Your instructions: Nothing outside the range below should be printed. Output exactly the lines from the line with "Python integers are" to the line with "Raise (e : exn).", both included.

Stored data entries:
——————
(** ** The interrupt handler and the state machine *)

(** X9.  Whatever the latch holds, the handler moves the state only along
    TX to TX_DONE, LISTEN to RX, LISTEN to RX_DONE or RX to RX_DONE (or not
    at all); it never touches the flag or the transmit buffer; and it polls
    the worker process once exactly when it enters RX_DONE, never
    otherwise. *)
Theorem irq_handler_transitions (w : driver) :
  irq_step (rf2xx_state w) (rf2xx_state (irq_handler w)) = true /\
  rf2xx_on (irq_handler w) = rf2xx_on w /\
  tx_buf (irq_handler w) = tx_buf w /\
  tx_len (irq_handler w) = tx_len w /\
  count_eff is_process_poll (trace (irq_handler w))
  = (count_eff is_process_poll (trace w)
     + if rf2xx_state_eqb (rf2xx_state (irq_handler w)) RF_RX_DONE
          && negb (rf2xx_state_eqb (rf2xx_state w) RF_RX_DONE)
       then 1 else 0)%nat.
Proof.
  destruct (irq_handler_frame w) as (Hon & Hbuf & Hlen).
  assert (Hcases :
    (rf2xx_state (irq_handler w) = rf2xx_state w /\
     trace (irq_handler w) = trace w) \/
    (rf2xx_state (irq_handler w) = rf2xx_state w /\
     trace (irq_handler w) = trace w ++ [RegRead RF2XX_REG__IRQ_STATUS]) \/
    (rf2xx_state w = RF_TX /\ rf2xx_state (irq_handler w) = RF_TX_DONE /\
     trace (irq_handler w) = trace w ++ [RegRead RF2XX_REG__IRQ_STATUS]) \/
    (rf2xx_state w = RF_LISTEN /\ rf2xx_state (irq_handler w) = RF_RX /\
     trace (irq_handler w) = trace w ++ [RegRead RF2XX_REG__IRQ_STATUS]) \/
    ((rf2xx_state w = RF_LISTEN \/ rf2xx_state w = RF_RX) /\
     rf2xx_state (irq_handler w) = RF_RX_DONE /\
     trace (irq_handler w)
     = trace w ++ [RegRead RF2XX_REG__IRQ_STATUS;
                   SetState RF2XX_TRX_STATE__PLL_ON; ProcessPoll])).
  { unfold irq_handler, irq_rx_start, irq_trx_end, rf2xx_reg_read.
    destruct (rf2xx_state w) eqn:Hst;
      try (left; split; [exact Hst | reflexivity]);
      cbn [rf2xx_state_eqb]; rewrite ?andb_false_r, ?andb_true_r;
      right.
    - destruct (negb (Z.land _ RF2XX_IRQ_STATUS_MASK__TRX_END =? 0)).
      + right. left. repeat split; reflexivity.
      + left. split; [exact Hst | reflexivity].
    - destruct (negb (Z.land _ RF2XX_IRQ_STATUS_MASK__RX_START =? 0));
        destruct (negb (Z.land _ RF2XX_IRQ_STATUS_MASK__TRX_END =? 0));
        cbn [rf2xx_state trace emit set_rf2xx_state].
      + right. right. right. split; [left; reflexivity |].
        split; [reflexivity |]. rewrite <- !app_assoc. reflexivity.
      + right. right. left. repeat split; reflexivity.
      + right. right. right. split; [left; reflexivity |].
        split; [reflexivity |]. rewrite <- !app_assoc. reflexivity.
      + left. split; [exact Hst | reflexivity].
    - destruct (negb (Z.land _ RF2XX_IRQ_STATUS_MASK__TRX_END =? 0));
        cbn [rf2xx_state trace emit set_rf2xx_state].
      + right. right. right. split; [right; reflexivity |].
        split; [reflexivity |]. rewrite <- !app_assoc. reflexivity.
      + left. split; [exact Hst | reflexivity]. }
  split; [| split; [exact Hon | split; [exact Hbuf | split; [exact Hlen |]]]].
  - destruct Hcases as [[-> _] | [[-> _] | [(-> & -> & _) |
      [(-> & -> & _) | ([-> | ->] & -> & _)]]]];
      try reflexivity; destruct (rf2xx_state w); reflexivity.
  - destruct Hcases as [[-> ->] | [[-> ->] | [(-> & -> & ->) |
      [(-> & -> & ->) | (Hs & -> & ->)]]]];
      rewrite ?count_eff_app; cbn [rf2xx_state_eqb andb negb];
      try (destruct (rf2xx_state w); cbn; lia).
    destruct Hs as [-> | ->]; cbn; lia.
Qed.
——————
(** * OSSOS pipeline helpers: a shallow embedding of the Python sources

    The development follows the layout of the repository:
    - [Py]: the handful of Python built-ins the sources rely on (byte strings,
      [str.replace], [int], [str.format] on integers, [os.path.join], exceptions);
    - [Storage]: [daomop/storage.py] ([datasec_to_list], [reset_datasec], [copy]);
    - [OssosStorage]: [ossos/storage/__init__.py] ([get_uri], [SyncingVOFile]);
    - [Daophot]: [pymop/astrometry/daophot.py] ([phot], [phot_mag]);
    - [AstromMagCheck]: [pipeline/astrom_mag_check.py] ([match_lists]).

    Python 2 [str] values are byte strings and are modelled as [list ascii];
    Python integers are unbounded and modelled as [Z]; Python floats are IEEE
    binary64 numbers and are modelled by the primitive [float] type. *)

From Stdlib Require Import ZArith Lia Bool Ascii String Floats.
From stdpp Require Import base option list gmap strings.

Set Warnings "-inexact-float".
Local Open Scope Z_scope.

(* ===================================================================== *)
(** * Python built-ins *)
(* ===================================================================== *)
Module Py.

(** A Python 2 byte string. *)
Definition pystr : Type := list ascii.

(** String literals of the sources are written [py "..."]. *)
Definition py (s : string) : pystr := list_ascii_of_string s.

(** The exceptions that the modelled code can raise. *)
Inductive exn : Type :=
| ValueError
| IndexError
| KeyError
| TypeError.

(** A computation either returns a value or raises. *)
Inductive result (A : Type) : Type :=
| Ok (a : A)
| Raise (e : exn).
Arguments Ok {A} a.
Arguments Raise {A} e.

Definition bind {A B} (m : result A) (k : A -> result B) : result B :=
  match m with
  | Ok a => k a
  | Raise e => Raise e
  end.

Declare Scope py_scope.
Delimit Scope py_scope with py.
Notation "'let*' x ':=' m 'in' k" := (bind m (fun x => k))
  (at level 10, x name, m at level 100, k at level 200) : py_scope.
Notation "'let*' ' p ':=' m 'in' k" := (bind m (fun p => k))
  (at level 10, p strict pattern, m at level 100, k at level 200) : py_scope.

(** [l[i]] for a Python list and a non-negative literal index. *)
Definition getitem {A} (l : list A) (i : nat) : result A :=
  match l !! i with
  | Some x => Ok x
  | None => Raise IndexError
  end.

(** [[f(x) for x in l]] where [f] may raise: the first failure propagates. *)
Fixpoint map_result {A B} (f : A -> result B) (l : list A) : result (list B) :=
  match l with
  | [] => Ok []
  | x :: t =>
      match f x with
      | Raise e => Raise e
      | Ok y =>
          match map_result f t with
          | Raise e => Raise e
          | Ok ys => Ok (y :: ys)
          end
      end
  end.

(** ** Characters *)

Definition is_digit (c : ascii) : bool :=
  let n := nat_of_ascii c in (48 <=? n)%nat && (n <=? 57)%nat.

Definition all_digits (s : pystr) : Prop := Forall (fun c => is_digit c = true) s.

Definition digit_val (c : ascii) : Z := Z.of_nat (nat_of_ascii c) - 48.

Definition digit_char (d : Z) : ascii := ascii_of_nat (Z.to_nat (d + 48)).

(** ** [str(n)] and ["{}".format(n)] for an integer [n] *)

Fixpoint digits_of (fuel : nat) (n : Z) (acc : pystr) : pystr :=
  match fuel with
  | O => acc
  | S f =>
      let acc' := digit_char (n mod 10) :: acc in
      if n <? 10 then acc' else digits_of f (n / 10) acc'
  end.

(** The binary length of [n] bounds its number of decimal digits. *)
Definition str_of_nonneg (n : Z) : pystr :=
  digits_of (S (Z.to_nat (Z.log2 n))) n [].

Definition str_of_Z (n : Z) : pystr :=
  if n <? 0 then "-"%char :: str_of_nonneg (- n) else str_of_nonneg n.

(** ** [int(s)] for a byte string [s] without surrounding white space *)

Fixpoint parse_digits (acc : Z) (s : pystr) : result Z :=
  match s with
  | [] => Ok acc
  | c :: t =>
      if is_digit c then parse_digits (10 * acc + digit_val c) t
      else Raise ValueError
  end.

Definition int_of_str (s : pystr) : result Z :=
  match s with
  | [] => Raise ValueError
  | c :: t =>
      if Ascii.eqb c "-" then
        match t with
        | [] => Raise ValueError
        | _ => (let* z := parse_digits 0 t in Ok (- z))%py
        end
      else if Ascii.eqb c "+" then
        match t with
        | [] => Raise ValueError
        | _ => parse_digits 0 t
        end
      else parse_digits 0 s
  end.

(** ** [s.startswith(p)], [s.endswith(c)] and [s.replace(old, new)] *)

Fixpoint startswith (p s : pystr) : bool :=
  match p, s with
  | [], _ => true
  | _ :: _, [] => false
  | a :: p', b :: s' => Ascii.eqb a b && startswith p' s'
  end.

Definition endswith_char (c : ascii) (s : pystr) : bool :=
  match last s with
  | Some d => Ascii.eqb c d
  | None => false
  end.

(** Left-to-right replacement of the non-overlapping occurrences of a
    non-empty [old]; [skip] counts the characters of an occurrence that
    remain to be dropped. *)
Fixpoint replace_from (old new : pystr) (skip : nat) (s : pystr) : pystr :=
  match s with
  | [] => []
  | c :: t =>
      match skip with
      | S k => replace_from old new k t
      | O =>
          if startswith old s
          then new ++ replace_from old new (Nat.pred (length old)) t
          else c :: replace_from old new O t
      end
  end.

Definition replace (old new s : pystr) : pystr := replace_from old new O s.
——————
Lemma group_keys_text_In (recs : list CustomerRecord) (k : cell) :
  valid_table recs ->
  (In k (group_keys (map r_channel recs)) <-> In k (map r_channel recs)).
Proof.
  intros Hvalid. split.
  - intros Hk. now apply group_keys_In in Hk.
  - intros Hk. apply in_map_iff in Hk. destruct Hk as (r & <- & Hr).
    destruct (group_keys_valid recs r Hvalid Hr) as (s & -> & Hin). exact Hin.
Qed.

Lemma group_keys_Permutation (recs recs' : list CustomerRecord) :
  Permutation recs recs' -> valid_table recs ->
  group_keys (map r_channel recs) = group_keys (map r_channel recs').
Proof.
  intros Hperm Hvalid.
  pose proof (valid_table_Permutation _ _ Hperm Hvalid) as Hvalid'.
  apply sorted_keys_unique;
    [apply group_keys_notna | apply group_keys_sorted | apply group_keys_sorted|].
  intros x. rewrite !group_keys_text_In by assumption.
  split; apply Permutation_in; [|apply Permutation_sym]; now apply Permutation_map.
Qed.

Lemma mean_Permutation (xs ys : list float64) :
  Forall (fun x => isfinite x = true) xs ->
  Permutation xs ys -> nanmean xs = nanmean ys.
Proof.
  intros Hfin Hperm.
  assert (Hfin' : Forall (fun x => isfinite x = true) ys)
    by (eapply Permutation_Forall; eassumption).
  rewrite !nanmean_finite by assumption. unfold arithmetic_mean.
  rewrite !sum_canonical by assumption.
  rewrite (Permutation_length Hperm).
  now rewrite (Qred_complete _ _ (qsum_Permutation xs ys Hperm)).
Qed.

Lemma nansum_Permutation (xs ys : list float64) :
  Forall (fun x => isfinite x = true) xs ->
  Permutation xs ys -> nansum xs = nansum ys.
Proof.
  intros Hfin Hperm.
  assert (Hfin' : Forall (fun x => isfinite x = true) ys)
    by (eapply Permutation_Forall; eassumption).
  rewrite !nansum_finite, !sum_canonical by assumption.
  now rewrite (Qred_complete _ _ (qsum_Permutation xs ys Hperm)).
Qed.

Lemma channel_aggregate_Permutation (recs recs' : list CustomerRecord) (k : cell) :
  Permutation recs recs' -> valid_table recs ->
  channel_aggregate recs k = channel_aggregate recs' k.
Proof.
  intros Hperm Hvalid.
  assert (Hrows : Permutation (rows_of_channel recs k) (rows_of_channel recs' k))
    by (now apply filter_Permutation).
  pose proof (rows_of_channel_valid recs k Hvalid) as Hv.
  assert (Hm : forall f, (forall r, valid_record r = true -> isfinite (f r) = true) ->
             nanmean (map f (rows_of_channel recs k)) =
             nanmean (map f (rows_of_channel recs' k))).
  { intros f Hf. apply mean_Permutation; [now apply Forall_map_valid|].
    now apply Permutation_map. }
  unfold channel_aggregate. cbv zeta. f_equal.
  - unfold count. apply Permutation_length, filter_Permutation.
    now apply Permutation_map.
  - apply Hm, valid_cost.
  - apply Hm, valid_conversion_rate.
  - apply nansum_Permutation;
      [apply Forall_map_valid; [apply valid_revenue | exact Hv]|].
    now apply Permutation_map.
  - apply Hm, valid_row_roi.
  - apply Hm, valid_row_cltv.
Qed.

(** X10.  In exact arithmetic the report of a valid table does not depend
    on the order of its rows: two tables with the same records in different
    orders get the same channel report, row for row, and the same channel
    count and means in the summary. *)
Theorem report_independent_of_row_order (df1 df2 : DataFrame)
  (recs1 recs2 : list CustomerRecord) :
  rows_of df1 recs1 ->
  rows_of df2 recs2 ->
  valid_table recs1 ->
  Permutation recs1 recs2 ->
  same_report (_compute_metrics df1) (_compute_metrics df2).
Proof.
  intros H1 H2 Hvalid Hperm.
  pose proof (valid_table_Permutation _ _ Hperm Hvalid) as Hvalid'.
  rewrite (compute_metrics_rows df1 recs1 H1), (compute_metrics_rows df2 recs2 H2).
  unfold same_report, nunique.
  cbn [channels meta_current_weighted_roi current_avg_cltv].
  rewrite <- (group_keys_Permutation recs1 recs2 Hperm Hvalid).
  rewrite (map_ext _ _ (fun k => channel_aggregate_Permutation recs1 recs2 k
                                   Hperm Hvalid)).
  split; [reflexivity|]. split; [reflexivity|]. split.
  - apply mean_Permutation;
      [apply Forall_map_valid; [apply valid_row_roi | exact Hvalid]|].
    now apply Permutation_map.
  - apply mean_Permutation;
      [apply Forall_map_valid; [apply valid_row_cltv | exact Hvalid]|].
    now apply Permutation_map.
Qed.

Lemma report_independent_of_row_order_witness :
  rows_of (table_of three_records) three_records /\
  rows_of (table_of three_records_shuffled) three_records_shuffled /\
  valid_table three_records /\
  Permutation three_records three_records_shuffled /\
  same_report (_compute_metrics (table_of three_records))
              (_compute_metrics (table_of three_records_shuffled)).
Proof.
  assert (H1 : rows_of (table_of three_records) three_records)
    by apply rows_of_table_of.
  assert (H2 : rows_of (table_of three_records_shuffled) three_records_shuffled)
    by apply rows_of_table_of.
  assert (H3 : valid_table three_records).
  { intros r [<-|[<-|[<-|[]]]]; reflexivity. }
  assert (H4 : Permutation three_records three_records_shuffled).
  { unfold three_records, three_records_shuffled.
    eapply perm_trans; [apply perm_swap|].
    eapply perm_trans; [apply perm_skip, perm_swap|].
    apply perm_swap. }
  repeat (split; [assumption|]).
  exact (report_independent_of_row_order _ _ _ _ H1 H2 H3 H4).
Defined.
——————
Completed exercise:
    Python integers are unbounded and modelled as [Z]; Python floats are IEEE
    binary64 numbers and are modelled by the primitive [float] type. *)

From Stdlib Require Import ZArith Lia Bool Ascii String Floats.
From stdpp Require Import base option list gmap strings.

Set Warnings "-inexact-float".
Local Open Scope Z_scope.

(* ===================================================================== *)
(** * Python built-ins *)
(* ===================================================================== *)
Module Py.

(** A Python 2 byte string. *)
Definition pystr : Type := list ascii.

(** String literals of the sources are written [py "..."]. *)
Definition py (s : string) : pystr := list_ascii_of_string s.

(** The exceptions that the modelled code can raise. *)
Inductive exn : Type :=
| ValueError
| IndexError
| KeyError
| TypeError.

(** A computation either returns a value or raises. *)
Inductive result (A : Type) : Type :=
| Ok (a : A)
| Raise (e : exn).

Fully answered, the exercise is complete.